Anyone recognise the title? Titled for my brother Geraint, as a matter of fact, who I can practically guarantee will know it.
Oddly appropriate for the day though. |Got up at 7 this morning and worked on an enormous edit for about five hours. At which point, remembered I hadn't eaten anything. I knew we were going out to lunch with Ma at 2pm, and really didn't feel like eating much. I mooched around the kitchen for a minute and a half though, and spotted one lone banana which had been unable to cling to our banana tree (oh yeah, all mod cons in our kitchen!) without the support of its fellows.
I fell on it, and chewed it slowly, feeling an odd, marginally profound connection to our simian cousins.
"Ook," I said to myself when I'd finished. I faced away from the recycle bin, and flung the yellow and mottled fruitskin over my left shoulder. A soft impact noise told me it had landed where it should have.
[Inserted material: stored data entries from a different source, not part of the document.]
(** ** Blocks of bytes *)
Lemma copy_up_spec n : forall m d s a,
  d <= s \/ s + Z.of_nat n <= d ->
  copy_up m d s n a = if (d <=? a) && (a <? d + Z.of_nat n) then m (s + (a - d)) else m a.
Proof.
  induction n as [|n IH]; intros m d s a Hd; cbn [copy_up].
  - destruct (Z.leb_spec d a), (Z.ltb_spec a (d + Z.of_nat 0)); simpl; try done. lia.
  - rewrite IH by lia.
    destruct (Z.leb_spec (d + 1) a), (Z.ltb_spec a (d + 1 + Z.of_nat n)),
      (Z.leb_spec d a), (Z.ltb_spec a (d + Z.of_nat (S n))); simpl; try lia;
      try (apply upd_ne; lia).
    + rewrite upd_ne by lia. f_equal. lia.
    + assert (a = d) as -> by lia. rewrite upd_eq. f_equal. lia.
Qed.
Lemma copy_down_spec n : forall m d s a,
  s <= d ->
  copy_down m d s n a = if (d - Z.of_nat n <=? a) && (a <? d) then m (s + (a - d)) else m a.
Proof.
  induction n as [|n IH]; intros m d s a Hd; cbn [copy_down].
  - destruct (Z.leb_spec (d - Z.of_nat 0) a), (Z.ltb_spec a d); simpl; try done. lia.
  - rewrite IH by lia.
    destruct (Z.leb_spec (d - 1 - Z.of_nat n) a), (Z.ltb_spec a (d - 1)),
      (Z.leb_spec (d - Z.of_nat (S n)) a), (Z.ltb_spec a d); simpl; try lia;
      try (apply upd_ne; lia).
    + rewrite upd_ne by lia. f_equal. lia.
    + assert (a = d - 1) as -> by lia. rewrite upd_eq. f_equal. lia.
Qed.

(** [memmove] copies as if through a temporary buffer, whether or not the
    two blocks overlap and on either side: afterwards the destination holds
    the old bytes of the source and every other byte is unchanged. *)
Theorem memmove_copies m dst src n a :
  memmove m dst src n a =
    if (dst <=? a) && (a <? dst + Z.of_nat n) then m (src + (a - dst)) else m a.
Proof.
  unfold memmove. destruct (Z.ltb_spec src dst); simpl.
  - rewrite Z.gtb_ltb. destruct (Z.ltb_spec dst (src + Z.of_nat n)).
    + rewrite copy_down_spec by lia. rewrite Z.add_simpl_r.
      destruct ((dst <=? a) && (a <? dst + Z.of_nat n)); [|done]. f_equal. lia.
    + apply copy_up_spec. lia.
  - apply copy_up_spec. lia.
Qed.

Definition rep_word (c : Z) : Z :=
  let c := Z.land c 0xFF in
  Z.lor (Z.lor (Z.lor (Z.shiftl c 24) (Z.shiftl c 16)) (Z.shiftl c 8)) c.
Lemma rep_word_bytes c :
  u8 (rep_word c) = u8 c /\ u8 (Z.shiftr (rep_word c) 8) = u8 c /\
  u8 (Z.shiftr (rep_word c) 16) = u8 c /\ u8 (Z.shiftr (rep_word c) 24) = u8 c.
Proof.
  assert (Hb : Z.land c 0xFF = u8 c) by (apply (Z.land_ones c 8); lia).
  assert (Hall : forallb (fun b =>
    let w := Z.lor (Z.lor (Z.lor (Z.shiftl b 24) (Z.shiftl b 16)) (Z.shiftl b 8)) b in
    (u8 w =? b) && (u8 (Z.shiftr w 8) =? b) && (u8 (Z.shiftr w 16) =? b) && (u8 (Z.shiftr w 24) =? b))
    (seqZ 0 256) = true) by (vm_compute; reflexivity).
  rewrite forallb_forall in Hall. specialize (Hall (u8 c)). unfold rep_word. rewrite Hb.
  rewrite !andb_true_iff, !Z.eqb_eq in Hall. destruct Hall as [[[? ?] ?] ?]; [|done].
  apply list_elem_of_In, elem_of_seqZ. pose proof (u8_range c). lia.
Qed.
(** ** One sector *)
Lemma wait_loop_run n : forall s, spins (bhw s) = n -> exists d, wait_loop (S n) s = Ok (tt, mkBoot (bmem s) d) /\
  (forall p, regs d p = regs (bhw s) p) /\ active d = active (bhw s) /\ (forall k l, media d k l = media (bhw s) k l).
Proof using.
  induction n as [|n IH]; intros s Hn; pose proof (inb_keeps (bhw s)) as (Hr & Ha & Hm & Hs & _); cbv zeta in *;
    cbn [wait_loop]; do 2 (erewrite bind_Ok; [|reflexivity]); change 0xC0 with (Z.lor IDE_BSY IDE_DRDY); change 0x40 with IDE_DRDY.
  - rewrite (proj2 (inb_ready (bhw s)) Hn), Z.eqb_refl. by eexists.
  - destruct (Z.eqb_spec (Z.land (fst (inb (bhw s))) (Z.lor IDE_BSY IDE_DRDY)) IDE_DRDY) as [E|_]; [apply inb_ready in E; lia|].
    destruct (IH (mkBoot (bmem s) (snd (inb (bhw s))))) as (d & Hrun & H1 & H2 & H3); [cbn; by rewrite Hs, Hn|].
    exists d. split; [exact Hrun|]. split; [intros p; by rewrite H1|]. split; [by rewrite H2|]. intros k l. by rewrite H3.
Qed.
Lemma waitdisk_run s : exists d, waitdisk s = Ok (tt, mkBoot (bmem s) d) /\
  (forall p, regs d p = regs (bhw s) p) /\ active d = active (bhw s) /\ (forall k l, media d k l = media (bhw s) k l).
Proof using. apply (wait_loop_run _ s eq_refl). Qed.
(** The registers select the sector, on the first drive. *)
Lemma sel_boot o (r : Z -> Z) : 0 <= o < 2 ^ 28 ->
  r 0x1f3 = u8 o -> r 0x1f4 = u8 (Z.shiftr o 8) -> r 0x1f5 = u8 (Z.shiftr o 16) -> r 0x1f6 = u8 (Z.lor (Z.shiftr o 24) 0xE0) ->
  sel_lba r = o /\ sel_drive r = 0.
Proof using.
  intros Ho H3 H4 H5 H6. assert (Hs : 0 <= Z.shiftr o 24 < 16) by (rewrite Z.shiftr_div_pow2 by lia; Z.to_euclidean_division_equations; lia).
  assert (E6 : u8 (Z.lor (Z.shiftr o 24) 0xE0) = Z.lor (Z.lor 0xe0 (Z.shiftl (Z.land 0 1) 4)) (Z.land (Z.shiftr o 24) 0x0f)).
  { assert (Hall : Forall (fun v => u8 (Z.lor v 0xE0) = Z.lor (Z.lor 0xe0 (Z.shiftl (Z.land 0 1) 4)) (Z.land v 0x0f)) (seqZ 0 16)) by (repeat constructor).
    apply (proj1 (Forall_forall _ _) Hall). apply elem_of_seqZ. lia. }
  destruct (sel_sector o 0 r) as [E1 E2]; [..|rewrite E1, E2, Z.mod_small by lia; done].
  - rewrite H3. change 0xff with (Z.ones 8). by rewrite Z.land_ones by lia.
  - rewrite H4. change 0xff with (Z.ones 8). by rewrite Z.land_ones by lia.
  - rewrite H5. change 0xff with (Z.ones 8). by rewrite Z.land_ones by lia.
  - by rewrite H6.
Qed.
Lemma readsect_run dst k s : kernel_on (bhw s) -> 0 <= k < 2 ^ 28 - 1 -> exists d,
  readsect dst (k + 1) s = Ok (tt, mkBoot (put_words (bmem s) dst (words_from (SECTSIZE * k) 128)) d) /\ kernel_on d.
Proof using.
  intros Hk Hr. unfold readsect. destruct (waitdisk_run s) as (d0 & E0 & Hr0 & Ha0 & Hm0). rewrite (bind_Ok _ _ _ _ _ E0).
  do 5 (erewrite bind_Ok; [|reflexivity]). unfold out at 1. cbn [bmem bhw]. set (d := outb 0x1f6 _ _).
  assert (Hm : forall j l, media d j l = media (bhw s) j l) by (intros; unfold d; rewrite !media_at by done; apply Hm0).
  destruct (sel_boot (k + 1) (regs d)) as [Hl Hd]; [lia | unfold d; by rewrite !reg_at by done ..|].
  destruct (outb_command IDE_CMD_READ d) as (Hc & _ & Hmc). cbv zeta in *. specialize (Hc eq_refl). rewrite Hd, Hl in Hc.
  erewrite bind_Ok; [|reflexivity]. cbn [bmem bhw]. change (u8 0x20) with IDE_CMD_READ. set (d1 := outb 0x1f7 _ _) in *.
  destruct (waitdisk_run (mkBoot (bmem s) d1)) as (d2 & E2 & Hr2 & Ha2 & Hm2). cbn [bmem bhw] in *. rewrite (bind_Ok _ _ _ _ _ E2).
  rewrite Hc in Ha2. destruct (insl_sector d2 0 (k + 1) Ha2) as (I1 & I2 & I3). unfold modify. cbn [bmem bhw].
  destruct (insl d2) as [w d3]. cbn [fst snd] in *. exists d3.
  assert (Hm3 : forall j l, media d3 j l = media (bhw s) j l) by (intros; by rewrite I3, Hm2, Hmc, Hm).
  split; [rewrite I1, Hm2, Hmc, Hm, Hk by done; done|]. intros j Hj. rewrite Hm3. by apply Hk.
Qed.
"Ooooook," I said, feeling like the Hairless Ape Who Could. Then I went back to my edit till it was time to leave for lunch.
"This was in my paper," said Ma, proffering a smallish booklet. Ma calls it a paper, bless her, but it's actually the Daily Mail, a sort of instruction pamphlet for Who To Hate This Week, for the kind of British person who would be a Nazi, but is too fond of committees to ever really commit. She normally only gets it these days for the Money Advice column. Honest, Comrade!
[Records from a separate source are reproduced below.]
(** A clock that goes from 23:59:59 to midnight during the first reading. *)
Definition midnight (i : nat) : rtcdate := if (i <? 4)%nat then mkDate 59 59 23 31 12 2015 else mkDate 0 0 0 1 1 2016.
Definition midnight_shows (i : nat) (reg : Z) : Z :=
  let t := midnight i in
  if reg =? SECS then enc true (second t) else if reg =? MINS then enc true (minute t) else if reg =? HOURS then enc true (hour t)
  else if reg =? DAY then enc true (day t) else if reg =? MONTH then enc true (month t) else if reg =? YEAR then enc true (year t - 2000)
  else 0.
Lemma midnight_ok : clock_ok midnight_shows midnight true (fun _ => false).
Proof.
  split; try done.
  - intros i. unfold midnight, two_digits. by destruct (i <? 4)%nat; cbn.
  - intros i. exists 4%nat. unfold midnight. destruct (Nat.ltb_spec (i + 13) 4); [lia|]. split; [|split].
    + intros k Hk. destruct (Nat.ltb_spec k 4), (Nat.ltb_spec i 4); done || lia.
    + intros k Hk. destruct (Nat.ltb_spec k 4); [lia | done].
    + by destruct (Nat.ltb_spec i 4).
Qed.
Lemma cmostime_tells_time_witness : exists k i', cmostime midnight_shows 20 0%nat = Ok (midnight k, i') /\ (0 < k < i')%nat.
Proof.
  apply (cmostime_tells_time midnight_shows midnight true (fun _ => false) midnight_ok 10 0 20); [|lia|lia].
  intros k Hk. split; [|done]. unfold midnight. destruct (Nat.ltb_spec k 4); [lia | done].
Defined.
(* ===== verification/Grep.v ===== *)
(** * Grep: the regular expression matcher (src/src/grep.c), and the reads of
    grep.c and src/src/wc.c

    A pattern and a text are their characters before the NUL.  The matcher is
    compared with the language the pattern denotes. *)
From S2P Require Import Prelude CString.

Definition c_star : Z := 42.
Definition c_dot : Z := 46.
Definition c_dollar : Z := 36.
Definition c_caret : Z := 94.

(** [matchstar] (lines 98-105) for a continuation [here] that is
    [matchhere] of the rest of the pattern. *)
Fixpoint matchstar (here : list Z -> bool) (c : Z) (text : list Z) : bool :=
  here text ||
  match text with
  | [] => false
  | t :: text' => ((t =? c) || (c =? c_dot)) && matchstar here c text'
  end.

Fixpoint matchhere (re text : list Z) {struct re} : bool :=
  match re with
  | [] => true
  | c :: re1 =>
      let one :=
        if (c =? c_dollar) && (match re1 with [] => true | _ => false end)
        then match text with [] => true | _ => false end
        else match text with
             | t :: text' => ((c =? c_dot) || (c =? t)) && matchhere re1 text'
             | [] => false
             end in
      match re1 with
      | d :: re2 => if d =? c_star then matchstar (matchhere re2) c text else one
      | [] => one
      end
  end.

(** The loop of [match] (lines 76-79). *)
Fixpoint match_any (re text : list Z) : bool :=
  matchhere re text || match text with [] => false | _ :: text' => match_any re text' end.
Definition match_ (re text : list Z) : bool :=
  match re with
  | c :: re' => if c =? c_caret then matchhere re' text else match_any re text
  | [] => match_any re text
  end.

(** ** What a pattern denotes *)
Inductive item := One (c : Z) | Star (c : Z).
(** The items of a pattern, and whether it ends with [$]. *)
Fixpoint parse (re : list Z) : list item * bool :=
  match re with
  | [] => ([], false)
  | c :: re1 =>
      match re1 with
      | d :: re2 =>
          if d =? c_star then let '(l, e) := parse re2 in (Star c :: l, e)
          else let '(l, e) := parse re1 in (One c :: l, e)
      | [] => if c =? c_dollar then ([], true) else ([One c], false)
      end
  end.

Definition sat (c t : Z) : Prop := c = c_dot \/ c = t.
Inductive lang : list item -> list Z -> Prop :=
| lang_nil : lang [] []
| lang_one c t l w : sat c t -> lang l w -> lang (One c :: l) (t :: w)
| lang_star c ts l w : Forall (sat c) ts -> lang l w -> lang (Star c :: l) (ts ++ w).

(** A prefix of the text is in the language; all of it, at an end anchor. *)
Definition prefix_in (p : list item * bool) (text : list Z) : Prop :=
  exists w rest, text = w ++ rest /\ lang p.1 w /\ (p.2 = true -> rest = []).

Lemma sat_iff c t : ((t =? c) || (c =? c_dot)) = true <-> sat c t.
Proof. unfold sat. rewrite orb_true_iff, !Z.eqb_eq. naive_solver. Qed.
Lemma sat_iff' c t : ((c =? c_dot) || (c =? t)) = true <-> sat c t.
Proof. unfold sat. rewrite orb_true_iff, !Z.eqb_eq. naive_solver. Qed.

Lemma matchstar_spec here c text :
  matchstar here c text = true <->
  exists ts rest, text = ts ++ rest /\ Forall (sat c) ts /\ here rest = true.
Proof.
  induction text as [|t text IH]; cbn [matchstar].
  - rewrite orb_false_r. split.
    + intros H. by exists [], [].
    + intros (ts & rest & H & _ & Hh). symmetry in H. by apply app_eq_nil in H as [-> ->].
  - rewrite orb_true_iff, andb_true_iff, sat_iff, IH. split.
    + intros [H|(Hs & ts & rest & -> & Hf & Hh)]; [by exists [], (t :: text)|].
      exists (t :: ts), rest. split; [done|]. split; [by constructor | done].
    + intros ([|t' ts] & rest & H & Hf & Hh); simplify_eq/=; [by left|]. right.
      inversion Hf; subst. split; [done|]. by exists ts, rest.
Qed.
Anyhow, I looked at the booklet she was holding out to me.
"HOW MUCH SUGAR IS IN YOUR FOOD?" it demanded.
"Thanks?" I asked. "Now I can know my calorific crimes as I commit them," I thought.
Now, the Mail loves a good list. Lists appeal to lots of different types of people - I'm a Doctor Who Geek, they appeal to me massively. But they also appeal to Daily Mail readers, especially when it looks as though people, things, nations or even entire continents can be blamed for stuff. Blamed for the fall of society or for political correctness gone mad, most especially, but blamed, at a push, for anything.
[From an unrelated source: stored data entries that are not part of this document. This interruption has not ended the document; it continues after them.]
Lemma bitmap_address n b : 0 <= b -> BBLOCK b n * BSIZE + (b mod BPB) / 8 = bitmap_at n b.
Proof.
  intros Hb. unfold BBLOCK, bitmap_at, BPB, BSIZE. change (512 * 8) with 4096.
  Z.div_mod_to_equations. lia.
Qed.
Lemma bit_mask_spec v b : (Z.land v (bit_mask b) =? 0) = negb (Z.testbit v (b mod 8)).
Proof.
  unfold bit_mask. rewrite Z.shiftl_1_l. apply land_bit. apply Z.mod_pos_bound. lia.
Qed.
Lemma mod_BPB_8 b : (b mod BPB) mod 8 = b mod 8.
Proof. unfold BPB, BSIZE. Z.div_mod_to_equations. lia. Qed.

Lemma scan_bits_spec m sz nin q : forall n bi,
  0 <= q -> 0 <= bi -> bi + Z.of_nat n <= BPB ->
  let b := q * BPB in
  match scan_bits n m (BBLOCK b nin * BSIZE) b bi sz with
  | Some r => b + bi <= r < sz /\ bit_used m nin r = false /\
              forall c, b + bi <= c < r -> bit_used m nin c = true
  | None => forall c, b + bi <= c < b + bi + Z.of_nat n -> c < sz -> bit_used m nin c = true
  end.
Proof.
  induction n as [|n IH]; intros bi Hq Hbi Hn b; cbn [scan_bits]; [lia|].
  destruct (Z.ltb_spec (b + bi) sz) as [Hlt|]; [|intros; lia].
  assert (Hbpb : BPB = 4096) by done.
  assert (Hbit : (Z.land (m (BBLOCK b nin * BSIZE + bi / 8)) (bit_mask bi) =? 0) =
                 negb (bit_used m nin (b + bi))).
  { rewrite bit_mask_spec. unfold bit_used. subst b. rewrite <- bitmap_address by lia.
    replace ((q * BPB + bi) mod 8) with (bi mod 8) by (rewrite Hbpb; Z.div_mod_to_equations; lia).
    replace ((q * BPB + bi) mod BPB) with bi by (rewrite Hbpb; Z.div_mod_to_equations; lia).
    replace (BBLOCK (q * BPB + bi) nin) with (BBLOCK (q * BPB) nin)
      by (unfold BBLOCK; rewrite Hbpb; Z.div_mod_to_equations; lia). done. }
  rewrite Hbit. destruct (bit_used m nin (b + bi)) eqn:E; cbn [negb].
  - specialize (IH (bi + 1) Hq ltac:(lia) ltac:(lia)). cbv zeta in IH. fold b in IH.
    destruct (scan_bits n m _ b (bi + 1) sz) as [r|].
    + destruct IH as (H1 & H2 & H3). split; [lia|]. split; [done|]. intros c Hc.
      destruct (decide (c = b + bi)) as [->|]; [done | apply H3; lia].
    + intros c Hc Hcs. destruct (decide (c = b + bi)) as [->|]; [done | apply IH; lia].
  - split; [lia|]. split; [done|]. lia.
Qed.
Lemma scan_blocks_spec m sb : forall n q,
  0 <= q ->
  match scan_blocks n m (q * BPB) sb with
  | Some r => q * BPB <= r < sb_size sb /\ bit_used m (sb_ninodes sb) r = false /\
              forall c, q * BPB <= c < r -> bit_used m (sb_ninodes sb) c = true
  | None => forall c, q * BPB <= c < (q + Z.of_nat n) * BPB -> c < sb_size sb ->
              bit_used m (sb_ninodes sb) c = true
  end.
Proof.
  assert (Hbpb : BPB = 4096) by done.
  induction n as [|n IH]; intros q Hq; cbn [scan_blocks]; [lia|].
  destruct (Z.ltb_spec (q * BPB) (sb_size sb)) as [Hlt|]; [|intros; lia].
  pose proof (scan_bits_spec m (sb_size sb) (sb_ninodes sb) q (Z.to_nat BPB) 0 Hq ltac:(lia) ltac:(lia)) as Hs.
  cbv zeta in Hs. destruct (scan_bits _ _ _ _ 0 _) as [r|].
  - destruct Hs as (H1 & H2 & H3). split; [lia|]. split; [done|]. intros c Hc. apply H3. lia.
  - specialize (IH (q + 1) ltac:(lia)). replace (q * BPB + BPB) with ((q + 1) * BPB) by lia.
    destruct (scan_blocks n m ((q + 1) * BPB) sb) as [r|].
    + destruct IH as (H1 & H2 & H3). split; [lia|]. split; [done|]. intros c Hc.
      destruct (decide (c < (q + 1) * BPB)); [apply Hs; lia | apply H3; lia].
    + intros c Hc Hcs. destruct (decide (c < (q + 1) * BPB)); [apply Hs; lia | apply IH; lia].
Qed.

(** ** Changing one bit *)
Lemma u8_bit v k : 0 <= k < 8 -> Z.testbit (u8 v) k = Z.testbit v k.
Proof. intros Hk. unfold u8. apply Z.mod_pow2_bits_low. lia. Qed.
Lemma mask_bit b k : 0 <= k < 8 -> Z.testbit (bit_mask b) k = (k =? b mod 8).
Proof.
  intros Hk. unfold bit_mask. rewrite Z.shiftl_1_l, Z.pow2_bits_eqb by (apply Z.mod_pos_bound; lia).
  apply Z.eqb_sym.
Qed.

(** [g] of the byte of block [b], for a [g] that sets or clears its bit. *)
Lemma bit_update m n b c v (g : Z -> Z) :
  0 <= b -> 0 <= c ->
  (forall x k, 0 <= k < 8 -> Z.testbit (g x) k = if k =? b mod 8 then v else Z.testbit x k) ->
  bit_used (upd m (bitmap_at n b) (g (m (bitmap_at n b)))) n c = if c =? b then v else bit_used m n c.
Proof.
  intros Hb Hc Hg. unfold bit_used, upd.
  assert (Hr : 0 <= c mod 8 < 8) by (apply Z.mod_pos_bound; lia).
  destruct (Z.eqb_spec (bitmap_at n c) (bitmap_at n b)) as [He|He].
  - rewrite Hg, <- He by done.
    assert (Hd : c / 8 = b / 8) by (unfold bitmap_at in He; lia).
    destruct (Z.eqb_spec (c mod 8) (b mod 8)), (Z.eqb_spec c b); try done.
    + exfalso. Z.div_mod_to_equations. lia.
    + subst. done.
  - destruct (Z.eqb_spec c b); [by subst | done].
Qed.
Lemma set_bit b x k :
  0 <= k < 8 -> Z.testbit (u8 (Z.lor x (bit_mask b))) k = if k =? b mod 8 then true else Z.testbit x k.
Proof.
  intros Hk. rewrite u8_bit, Z.lor_spec, mask_bit by done.
  destruct (k =? b mod 8); [apply orb_true_r | apply orb_false_r].
Qed.
Lemma clear_bit b x k :
  0 <= k < 8 ->
  Z.testbit (u8 (Z.land x (Z.lnot (bit_mask b)))) k = if k =? b mod 8 then false else Z.testbit x k.
Proof.
  intros Hk. rewrite u8_bit, Z.land_spec, Z.lnot_spec, mask_bit by lia.
  destruct (k =? b mod 8); [apply andb_false_r | apply andb_true_r].
Qed.

(** ** Layout *)

(** Where the bitmap ends: the first block after it. *)
Definition data_start (s : fstate) : Z :=
  (fs_size s - 1) / BPB + sb_ninodes (sb_of (fdisk s)) / IPB + 4.
(** No metadata block is marked free. *)
Definition meta_used (s : fstate) : Prop :=
  0 <= sb_ninodes (sb_of (fdisk s)) /\
  forall b, 0 <= b < fs_size s -> used s b = false -> data_start s <= b.

(** Addresses of block [b], of the bitmap, of the super block. *)
Definition in_block (b a : Z) : Prop := b * BSIZE <= a < (b + 1) * BSIZE.
Definition in_bitmap (s : fstate) (a : Z) : Prop :=
  (sb_ninodes (sb_of (fdisk s)) / IPB + 3) * BSIZE <= a < data_start s * BSIZE.

#[export] Instance in_block_dec b a : Decision (in_block b a).
Proof. unfold in_block. apply _. Defined.

Lemma bitmap_in s b : 0 <= b < fs_size s -> in_bitmap s (bitmap_at (sb_ninodes (sb_of (fdisk s))) b).
Proof.
  intros Hb. unfold in_bitmap, bitmap_at, data_start, BPB, BSIZE. change (512 * 8) with 4096.
  set (q := _ / IPB). Z.div_mod_to_equations. lia.
Qed.
Lemma sb_of_agree m m' : (forall a, in_block 1 a -> m' a = m a) -> sb_of m' = sb_of m.
Proof.
  intros H. assert (Hw : forall k, 0 <= k <= 12 -> get32 m' (BSIZE + k) = get32 m (BSIZE + k)).
  { intros k Hk. unfold get32. rewrite !H; [done | unfold in_block, BSIZE; lia..]. }
  unfold sb_of. pose proof (Hw 0 ltac:(lia)) as H0. rewrite Z.add_0_r in H0. by rewrite H0, !Hw by lia.
Qed.
Lemma sb_not_bitmap s a : 0 <= sb_ninodes (sb_of (fdisk s)) -> in_block 1 a -> ~ in_bitmap s a.
Proof.
  intros Hn Ha. unfold in_block, in_bitmap, BSIZE in *.
  assert (0 <= sb_ninodes (sb_of (fdisk s)) / IPB) by (by apply Z.div_pos). lia.
Qed.
Lemma bit_used_agree m m' n b :
  m' (bitmap_at n b) = m (bitmap_at n b) -> bit_used m' n b = bit_used m n b.
Proof. intros H. unfold bit_used. by rewrite H. Qed.

(** What a change of the disk outside the super block and the bitmap keeps. *)
Lemma used_agree s s' :
  0 <= sb_ninodes (sb_of (fdisk s)) ->
  (forall a, in_block 1 a \/ in_bitmap s a -> fdisk s' a = fdisk s a) ->
  sb_of (fdisk s') = sb_of (fdisk s) /\ forall c, 0 <= c < fs_size s -> used s' c = used s c.
Proof.
  intros Hn H. assert (Hsb : sb_of (fdisk s') = sb_of (fdisk s)) by (apply sb_of_agree; auto).
  split; [done|]. intros c Hc. unfold used. rewrite Hsb. apply bit_used_agree, H. right.
  by apply bitmap_in.
Qed.

(** ** [balloc] and [bfree] *)
Lemma bzero_disk b m a :
  memset m (b * BSIZE) 0 BSIZE a = if bool_decide (in_block b a) then 0 else m a.
Proof.
  rewrite memset_fills by done. unfold filled, in_block.
  destruct (Z.leb_spec (b * BSIZE) a), (Z.ltb_spec a (b * BSIZE + BSIZE)); simpl;
    case_bool_decide; try done; unfold BSIZE in *; lia.
Qed.

(** One bit of the bitmap of [s] becomes [v]; nothing else of it changes. *)
Record bit_set (s : fstate) (b : Z) (v : bool) (s' : fstate) : Prop := mkBitSet {
  bs_sb : sb_of (fdisk s') = sb_of (fdisk s);
  bs_used : forall c, 0 <= c < fs_size s -> used s' c = if c =? b then v else used s c;
  bs_icache : icache s' = icache s }.

Lemma bit_write s b v g :
  0 <= sb_ninodes (sb_of (fdisk s)) -> 0 <= b < fs_size s ->
  (forall x k, 0 <= k < 8 -> Z.testbit (g x) k = if k =? b mod 8 then v else Z.testbit x k) ->
  let a := BBLOCK b (sb_ninodes (sb_of (fdisk s))) * BSIZE + (b mod BPB) / 8 in
  let m := upd (fdisk s) a (g (fdisk s a)) in
  sb_of m = sb_of (fdisk s) /\
  (forall c, 0 <= c < fs_size s -> bit_used m (sb_ninodes (sb_of m)) c = if c =? b then v else used s c) /\
  forall x, ~ in_bitmap s x -> m x = fdisk s x.
Proof.
  intros Hn Hb Hg a m. assert (Ha : a = bitmap_at (sb_ninodes (sb_of (fdisk s))) b)
    by (apply bitmap_address; lia).
  pose proof (bitmap_in s b Hb) as Hin.
  assert (Hout : forall x, ~ in_bitmap s x -> m x = fdisk s x).
  { intros x Hx. apply upd_ne. intros ->. by rewrite Ha in Hx. }
  assert (Hsb : sb_of m = sb_of (fdisk s)).
  { apply sb_of_agree. intros x Hx. by apply Hout, sb_not_bitmap. }
  split; [done|]. split; [|done]. intros c Hc. rewrite Hsb. subst m. rewrite Ha.
  apply bit_update; [lia | lia | done].
Qed.

(** [bfree] of a used block clears its bit; of a free block it panics. *)
Lemma bfree_run s b :
  0 <= sb_ninodes (sb_of (fdisk s)) -> 0 <= b < fs_size s ->
  if used s b then exists s', bfree b s = Ok (tt, s') /\ bit_set s b false s' /\
                     forall x, ~ in_bitmap s x -> fdisk s' x = fdisk s x
  else bfree b s = Panic "freeing free block".
Proof.
  intros Hn Hb. unfold bfree. do 2 (erewrite bind_Ok; [|reflexivity]).
  rewrite bit_mask_spec, mod_BPB_8, bitmap_address by lia.
  change (Z.testbit _ (b mod 8)) with (used s b). destruct (used s b); simpl; [|done].
  destruct (bit_write s b false (fun x => u8 (Z.land x (Z.lnot (bit_mask (b mod BPB)))))) as (H1 & H2 & H3);
    [done | done | |].
  { intros x k Hk. rewrite clear_bit, mod_BPB_8 by done. done. }
  rewrite bitmap_address in H1, H2, H3 by lia.
  eexists. split; [reflexivity|]. by split.
Qed.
So this booklet, which basically was a manual of depression that showed how many teaspoons of sugar could be found in a whole lot of everyday foods, had a list, up front. "TOP 5 SURPRISE VILLAINS" it proclaimed - see what I mean? Any time it can blame anything or anyone for something, the Mail will do you a good solid list.
Top of the list of super-villain foods - A BANANA!
Now many of you (I say "many of you" nonchalantly, as if there are in fact "many of you") will know that my general choice for a Disappearing breakfast is three Weetabix AND A LONE BANANA. Turns out that two Weetabix have half a teaspoon of sugar in them. SO three, presumably have three-quarters of a teaspoon of sugar in them.
How many teaspoons of sugar do you think a single banana has (according, it is important to remember at all times, to The Daily Mail)?
7.
Yes, 7. Seven whole teaspoons of sugar, in a cunning yellow jumpsuit - Basically, every time you slice a banana over your cereal, you're EATING ANNEKE RICE!
I did the maths of course - I could eat a breakfast of 28 Weetabix for the sugar-price of a solitary lone banana. And don't think I haven't, in my time!
So - apparently, and unless you rational folk can tell me different to the Mail - that's bananas off my list of safe snacks then. I haven't actually had the courage yet to check what else is on the Mail's Most Wanted List. If The Evil Lone Banana turns out to have an accomplice called The Pink Lady Apple, I might just pack in fruit altogether and start eating worms instead.